What is needed:
For the listing that follows, give again exactly the lines from the one with "PNone => false" to the one with "match v with PStr", including both.

Raw data:

——

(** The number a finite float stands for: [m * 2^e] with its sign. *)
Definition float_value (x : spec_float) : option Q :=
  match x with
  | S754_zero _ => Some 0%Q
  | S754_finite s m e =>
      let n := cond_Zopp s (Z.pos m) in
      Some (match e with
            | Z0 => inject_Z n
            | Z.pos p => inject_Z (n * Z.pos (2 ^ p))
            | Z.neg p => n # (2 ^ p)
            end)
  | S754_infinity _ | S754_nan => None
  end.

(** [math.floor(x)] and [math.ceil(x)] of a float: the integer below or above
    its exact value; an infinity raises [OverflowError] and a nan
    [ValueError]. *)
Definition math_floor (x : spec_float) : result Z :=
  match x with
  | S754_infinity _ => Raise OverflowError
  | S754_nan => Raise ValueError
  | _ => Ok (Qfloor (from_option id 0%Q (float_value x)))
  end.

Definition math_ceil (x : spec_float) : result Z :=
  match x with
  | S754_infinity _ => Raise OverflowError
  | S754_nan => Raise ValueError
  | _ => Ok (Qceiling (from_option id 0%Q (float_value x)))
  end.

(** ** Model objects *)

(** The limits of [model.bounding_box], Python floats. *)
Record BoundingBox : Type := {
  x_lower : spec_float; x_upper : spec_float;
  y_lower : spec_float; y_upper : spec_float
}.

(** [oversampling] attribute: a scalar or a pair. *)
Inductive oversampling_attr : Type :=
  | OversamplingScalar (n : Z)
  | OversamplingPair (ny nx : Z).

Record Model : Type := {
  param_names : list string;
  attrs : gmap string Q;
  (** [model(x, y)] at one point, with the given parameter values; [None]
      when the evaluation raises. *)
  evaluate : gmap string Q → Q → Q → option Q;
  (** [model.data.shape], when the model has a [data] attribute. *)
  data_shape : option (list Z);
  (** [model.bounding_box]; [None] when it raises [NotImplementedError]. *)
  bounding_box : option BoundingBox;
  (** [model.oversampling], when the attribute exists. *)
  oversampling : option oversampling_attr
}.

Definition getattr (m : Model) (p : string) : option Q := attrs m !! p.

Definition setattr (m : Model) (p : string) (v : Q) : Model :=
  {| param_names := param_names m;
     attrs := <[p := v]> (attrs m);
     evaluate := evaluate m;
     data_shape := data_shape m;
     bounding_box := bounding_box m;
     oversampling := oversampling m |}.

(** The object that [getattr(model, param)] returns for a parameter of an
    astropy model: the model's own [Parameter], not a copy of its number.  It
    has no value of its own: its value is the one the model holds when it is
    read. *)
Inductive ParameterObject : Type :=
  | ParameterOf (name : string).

——

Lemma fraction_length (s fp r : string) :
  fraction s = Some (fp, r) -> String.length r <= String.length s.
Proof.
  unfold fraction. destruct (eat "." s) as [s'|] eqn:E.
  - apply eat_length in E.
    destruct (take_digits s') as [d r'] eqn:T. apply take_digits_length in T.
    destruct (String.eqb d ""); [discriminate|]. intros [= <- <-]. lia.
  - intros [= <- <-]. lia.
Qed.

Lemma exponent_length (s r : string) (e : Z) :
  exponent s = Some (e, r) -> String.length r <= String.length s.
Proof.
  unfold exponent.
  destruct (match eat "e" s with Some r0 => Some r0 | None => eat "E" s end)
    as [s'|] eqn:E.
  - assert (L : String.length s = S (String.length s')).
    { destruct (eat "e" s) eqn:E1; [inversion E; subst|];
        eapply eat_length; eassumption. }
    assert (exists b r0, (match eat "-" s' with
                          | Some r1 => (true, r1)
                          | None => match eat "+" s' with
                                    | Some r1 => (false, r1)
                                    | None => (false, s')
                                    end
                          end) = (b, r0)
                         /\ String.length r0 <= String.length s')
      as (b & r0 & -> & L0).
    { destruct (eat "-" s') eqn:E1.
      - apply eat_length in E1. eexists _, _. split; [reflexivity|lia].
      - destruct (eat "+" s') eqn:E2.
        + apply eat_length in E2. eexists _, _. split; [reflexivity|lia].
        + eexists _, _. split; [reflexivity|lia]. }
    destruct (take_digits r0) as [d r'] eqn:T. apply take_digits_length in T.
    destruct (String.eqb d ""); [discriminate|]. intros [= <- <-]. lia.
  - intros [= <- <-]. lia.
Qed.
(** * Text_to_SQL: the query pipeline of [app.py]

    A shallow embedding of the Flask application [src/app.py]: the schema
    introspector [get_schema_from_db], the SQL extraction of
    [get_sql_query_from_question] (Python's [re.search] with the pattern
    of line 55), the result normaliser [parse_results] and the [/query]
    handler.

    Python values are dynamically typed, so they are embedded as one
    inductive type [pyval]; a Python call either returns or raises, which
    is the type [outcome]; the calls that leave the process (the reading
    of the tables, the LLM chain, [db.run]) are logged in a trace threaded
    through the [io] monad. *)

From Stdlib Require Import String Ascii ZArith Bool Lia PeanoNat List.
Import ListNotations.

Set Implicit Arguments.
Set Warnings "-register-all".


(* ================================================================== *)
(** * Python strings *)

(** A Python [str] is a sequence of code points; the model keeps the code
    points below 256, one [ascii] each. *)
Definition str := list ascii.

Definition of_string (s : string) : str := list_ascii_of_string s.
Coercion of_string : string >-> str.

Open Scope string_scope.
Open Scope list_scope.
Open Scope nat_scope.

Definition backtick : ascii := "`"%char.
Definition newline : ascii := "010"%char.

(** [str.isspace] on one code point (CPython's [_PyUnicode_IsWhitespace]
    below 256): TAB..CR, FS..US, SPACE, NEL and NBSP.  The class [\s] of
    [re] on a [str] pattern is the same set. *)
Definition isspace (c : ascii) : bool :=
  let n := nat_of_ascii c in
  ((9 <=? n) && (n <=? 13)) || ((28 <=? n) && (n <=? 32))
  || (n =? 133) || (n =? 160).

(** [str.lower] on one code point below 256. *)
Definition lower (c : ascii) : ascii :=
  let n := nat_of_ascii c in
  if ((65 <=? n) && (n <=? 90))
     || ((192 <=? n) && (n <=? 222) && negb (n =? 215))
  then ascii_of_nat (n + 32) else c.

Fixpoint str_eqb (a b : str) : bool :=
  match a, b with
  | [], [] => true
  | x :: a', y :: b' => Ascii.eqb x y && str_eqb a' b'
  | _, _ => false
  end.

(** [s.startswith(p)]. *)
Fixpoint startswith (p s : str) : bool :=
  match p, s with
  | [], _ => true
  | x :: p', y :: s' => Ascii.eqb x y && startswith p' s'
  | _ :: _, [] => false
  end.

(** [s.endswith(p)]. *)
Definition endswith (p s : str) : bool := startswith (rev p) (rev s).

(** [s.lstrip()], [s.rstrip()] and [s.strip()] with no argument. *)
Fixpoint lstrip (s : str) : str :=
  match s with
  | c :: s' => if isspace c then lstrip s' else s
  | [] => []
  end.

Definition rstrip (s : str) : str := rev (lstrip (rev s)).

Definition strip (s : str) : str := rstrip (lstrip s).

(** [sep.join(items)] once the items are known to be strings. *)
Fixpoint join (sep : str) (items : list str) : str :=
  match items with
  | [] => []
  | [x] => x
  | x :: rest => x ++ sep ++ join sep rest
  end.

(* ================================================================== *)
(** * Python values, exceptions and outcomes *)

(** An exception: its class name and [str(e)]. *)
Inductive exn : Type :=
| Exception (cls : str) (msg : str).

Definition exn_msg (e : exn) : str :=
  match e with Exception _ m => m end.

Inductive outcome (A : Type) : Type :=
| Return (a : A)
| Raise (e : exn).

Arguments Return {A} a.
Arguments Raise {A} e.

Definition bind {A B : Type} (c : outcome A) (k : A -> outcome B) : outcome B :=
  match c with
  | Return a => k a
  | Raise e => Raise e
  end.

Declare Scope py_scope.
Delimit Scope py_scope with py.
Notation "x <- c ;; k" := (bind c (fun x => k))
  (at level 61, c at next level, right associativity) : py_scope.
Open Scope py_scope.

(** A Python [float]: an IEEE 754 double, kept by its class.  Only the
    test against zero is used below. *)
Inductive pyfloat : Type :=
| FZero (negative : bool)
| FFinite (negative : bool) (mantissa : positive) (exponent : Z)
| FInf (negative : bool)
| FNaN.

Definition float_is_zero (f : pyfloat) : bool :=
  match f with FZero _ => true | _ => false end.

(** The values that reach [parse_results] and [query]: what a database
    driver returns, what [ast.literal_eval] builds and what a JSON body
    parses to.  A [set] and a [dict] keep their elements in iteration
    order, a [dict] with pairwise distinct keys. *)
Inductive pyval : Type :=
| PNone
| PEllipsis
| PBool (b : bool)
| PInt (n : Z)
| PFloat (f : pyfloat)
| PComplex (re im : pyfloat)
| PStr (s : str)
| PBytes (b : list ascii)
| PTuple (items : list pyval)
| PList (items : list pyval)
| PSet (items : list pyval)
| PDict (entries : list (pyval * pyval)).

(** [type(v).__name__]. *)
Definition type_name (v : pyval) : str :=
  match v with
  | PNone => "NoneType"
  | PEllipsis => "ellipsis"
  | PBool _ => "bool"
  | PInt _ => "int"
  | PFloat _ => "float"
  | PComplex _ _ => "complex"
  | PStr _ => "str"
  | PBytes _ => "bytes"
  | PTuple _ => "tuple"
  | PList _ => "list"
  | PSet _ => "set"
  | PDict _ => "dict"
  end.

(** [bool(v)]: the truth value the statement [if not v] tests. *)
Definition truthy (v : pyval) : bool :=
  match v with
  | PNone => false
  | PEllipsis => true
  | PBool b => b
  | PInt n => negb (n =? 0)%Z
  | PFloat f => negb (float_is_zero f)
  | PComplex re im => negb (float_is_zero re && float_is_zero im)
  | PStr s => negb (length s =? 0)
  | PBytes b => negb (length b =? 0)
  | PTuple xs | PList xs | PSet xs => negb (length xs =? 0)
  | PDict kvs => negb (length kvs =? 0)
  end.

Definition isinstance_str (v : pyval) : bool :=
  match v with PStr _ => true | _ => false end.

——

Worked solution:
  | PNone => false
  | PEllipsis => true
  | PBool b => b
  | PInt n => negb (n =? 0)%Z
  | PFloat f => negb (float_is_zero f)
  | PComplex re im => negb (float_is_zero re && float_is_zero im)
  | PStr s => negb (length s =? 0)
  | PBytes b => negb (length b =? 0)
  | PTuple xs | PList xs | PSet xs => negb (length xs =? 0)
  | PDict kvs => negb (length kvs =? 0)
  end.

Definition isinstance_str (v : pyval) : bool :=
  match v with PStr _ => true | _ => false end.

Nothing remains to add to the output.